[What you will do]: Scan the entries for lines with "Aggregate" and say how many there are, with nothing more.

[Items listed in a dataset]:
• • • •
Lemma expand_one_found s e co next :
  extend need cost limits quotas order total s co = Some next -> complete need next = true ->
  at_most (s_cost next) (best (expand_one need cost limits quotas order total s e co)).
Proof.
  intros He Hc. unfold expand_one. rewrite He, Hc. destruct (best e) as [b|] eqn:Eb.
  - destruct (Z.geb_spec (s_cost next) (s_cost b)); [exists b; split; [done|lia]|exists next; split; [done|lia]].
  - exists next. split; [done|lia].
Qed.

Lemma expand_at_most c states b : at_most c b -> at_most c (best (expand need cost limits candidates quotas order total states b)).
Proof.
  intros H. unfold expand. apply (fold_left_inv (fun e => at_most c (best e))); [done|].
  intros e s _ He. apply (fold_left_inv (fun e => at_most c (best e))); [done|].
  intros; by apply expand_one_at_most.
Qed.

Lemma fold_expand_found s l e co next :
  In co l -> extend need cost limits quotas order total s co = Some next -> complete need next = true ->
  at_most (s_cost next) (best (fold_left (expand_one need cost limits quotas order total s) l e)).
Proof.
  revert e. induction l as [|x l IH]; intros e Hin He Hc; simpl; [done|]. destruct Hin as [->|Hin]; [|by apply IH].
  apply (fold_left_inv (fun e => at_most (s_cost next) (best e))); [by apply expand_one_found|].
  intros; by apply expand_one_at_most.
Qed.

Lemma search_loop_at_most c depth states partial b :
  at_most c b -> at_most c (snd (search_loop need cost limits candidates quotas order total depth states partial b)).
Proof.
  revert states partial b. induction depth as [|depth IH]; intros states partial b Hb; simpl; [done|].
  destruct states; [done|]. by apply IH, expand_at_most.
Qed.

Lemma search_loop_found depth s partial b c o next :
  candidates !! c = Some o -> extend need cost limits quotas order total s (c, o) = Some next -> complete need next = true ->
  at_most (s_cost next) (snd (search_loop need cost limits candidates quotas order total (S depth) [s] partial b)).
Proof.
  intros Hc He Hn. cbn [search_loop]. apply search_loop_at_most. unfold expand. simpl.
  eapply fold_expand_found; [|done|done].
  apply list_elem_of_In, list_elem_of_lookup. exists c. by rewrite list_lookup_imap, Hc.
Qed.
End Cheapest.

Lemma complete_result candidates need s :
  complete need s = true -> Complete (result candidates need s) need = true.
Proof.
  unfold complete, Complete. intros H. bools. apply andb_true_iff. split; [|done]. apply negb_true_iff, existsb_false.
  intros item Hi. simpl in Hi. apply list_elem_of_In, list_elem_of_omap in Hi as ([n it] & Hz & Hs).
  destruct (n >? 0) eqn:En; [|done]. injection Hs as <-. simpl. apply list_elem_of_In in Hz.
  rewrite forallb_forall in H. specialize (H _ Hz). simpl in H. rewrite En in H. simpl in H. rewrite negb_involutive in H. by rewrite H.
Qed.

(** One node of candidate [o] that covers the whole need within the limits. *)
Definition covers_alone (offers : list FleetOffer) (need : CoverNeed) (cost : FleetOffer -> Z) (limits : CoverLimits) (o : FleetOffer) : Prop :=
  let candidates := coverCandidates offers need cost limits in
  let quotas := cover_quotas candidates limits in
  exists c next, candidates !! c = Some o /\
    extend need cost limits quotas (item_order need) (sumZ (map ci_Count (Items need))) (start_state need quotas) (c, o) = Some next /\
    complete need next = true.

(** ** Theorems *)

(** What a cover promises the planner that buys it. *)
Record cover_promise (offers : list FleetOffer) (need : CoverNeed) (limits : CoverLimits) (r : CoverResult) : Prop := {
  cp_nodes : Z.of_nat (length (cr_Nodes r)) <= Z.max 0 (cl_Nodes limits);
  cp_ok : Forall (fun n => In (cn_Offer n) offers /\ node_ok need (Sized limits) n) (cr_Nodes r);
  cp_count : forall i item, Items need !! i = Some item -> exists rest, 0 <= rest /\
    rest + sumZ (map (placed_at i) (cr_Nodes r)) = ci_Count item /\
    (0 < rest -> In (mkItem (ci_Shape item) (ci_Disks item) rest (ci_Market item) (Rides item)) (UnmetItems r));
  cp_unmet : Forall (fun i => 0 <= ci_Count i) (UnmetItems r);
  cp_supplied : Covers (Aggregate need) (Supplied r) = true /\ Covers (nodes_free need (cr_Nodes r)) (Supplied r) = true;
  cp_quota : forall key v n, cl_VCPUs limits !! key = Some v -> In n (cr_Nodes r) -> o_Quota (cn_Offer n) = key ->
    quota_use key (cr_Nodes r) <= v }.

Lemma Cover_promise offers need cost limits :
  Forall (fun o => cap_nonneg (o_Usable o)) offers -> Forall (fun i => 0 <= ci_Count i) (Items need) ->
  cap_nonneg (Aggregate need) -> cover_promise offers need limits (Cover offers need cost limits).
Proof.
  intros Hus Hc Hagg. destruct (Cover_state offers need cost limits Hus Hc Hagg) as (d & s & Hd & Hs & Hr).
  rewrite Hr. destruct Hs as [(_ & _ & Hlen) Hin [Hno Hrl Hcnt (Hs1 & Hs2 & Hs3) _] [_ Hq]].
  split; rewrite ?result_nodes; [lia| | | |split; by apply Covers_spec|].
  - apply Forall_and. split; [|done]. eapply Forall_impl; [exact Hin|]. simpl. intros n. apply coverCandidates_In.
  - intros i item Hi. destruct (Hcnt i item Hi) as (rest & Hrest & Hr0 & Hsum). exists rest. repeat split; [done..|].
    intros Hpos. by eapply result_unmet.
  - apply List.Forall_forall. intros it Hit%list_elem_of_In. apply list_elem_of_omap in Hit as ([n item] & _ & E).
    destruct (Z.gtb_spec n 0); [injection E as <-; simpl; lia|done].
  - intros key v n Hv Hn Hkey.
    assert (Hk : In key (cover_quotas (coverCandidates offers need cost limits) limits)).
    { apply cover_quotas_In; [eauto|]. exists (cn_Offer n). split; [|done]. rewrite List.Forall_forall in Hin. auto. }
    apply list_elem_of_In, list_elem_of_lookup in Hk as [q Hqk]. destruct (Hq q key Hqk) as [_ Hle].
    rewrite Hv in Hle. apply Hle. apply List.Exists_exists. eauto.
Qed.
• • • •
[Answer space]: 2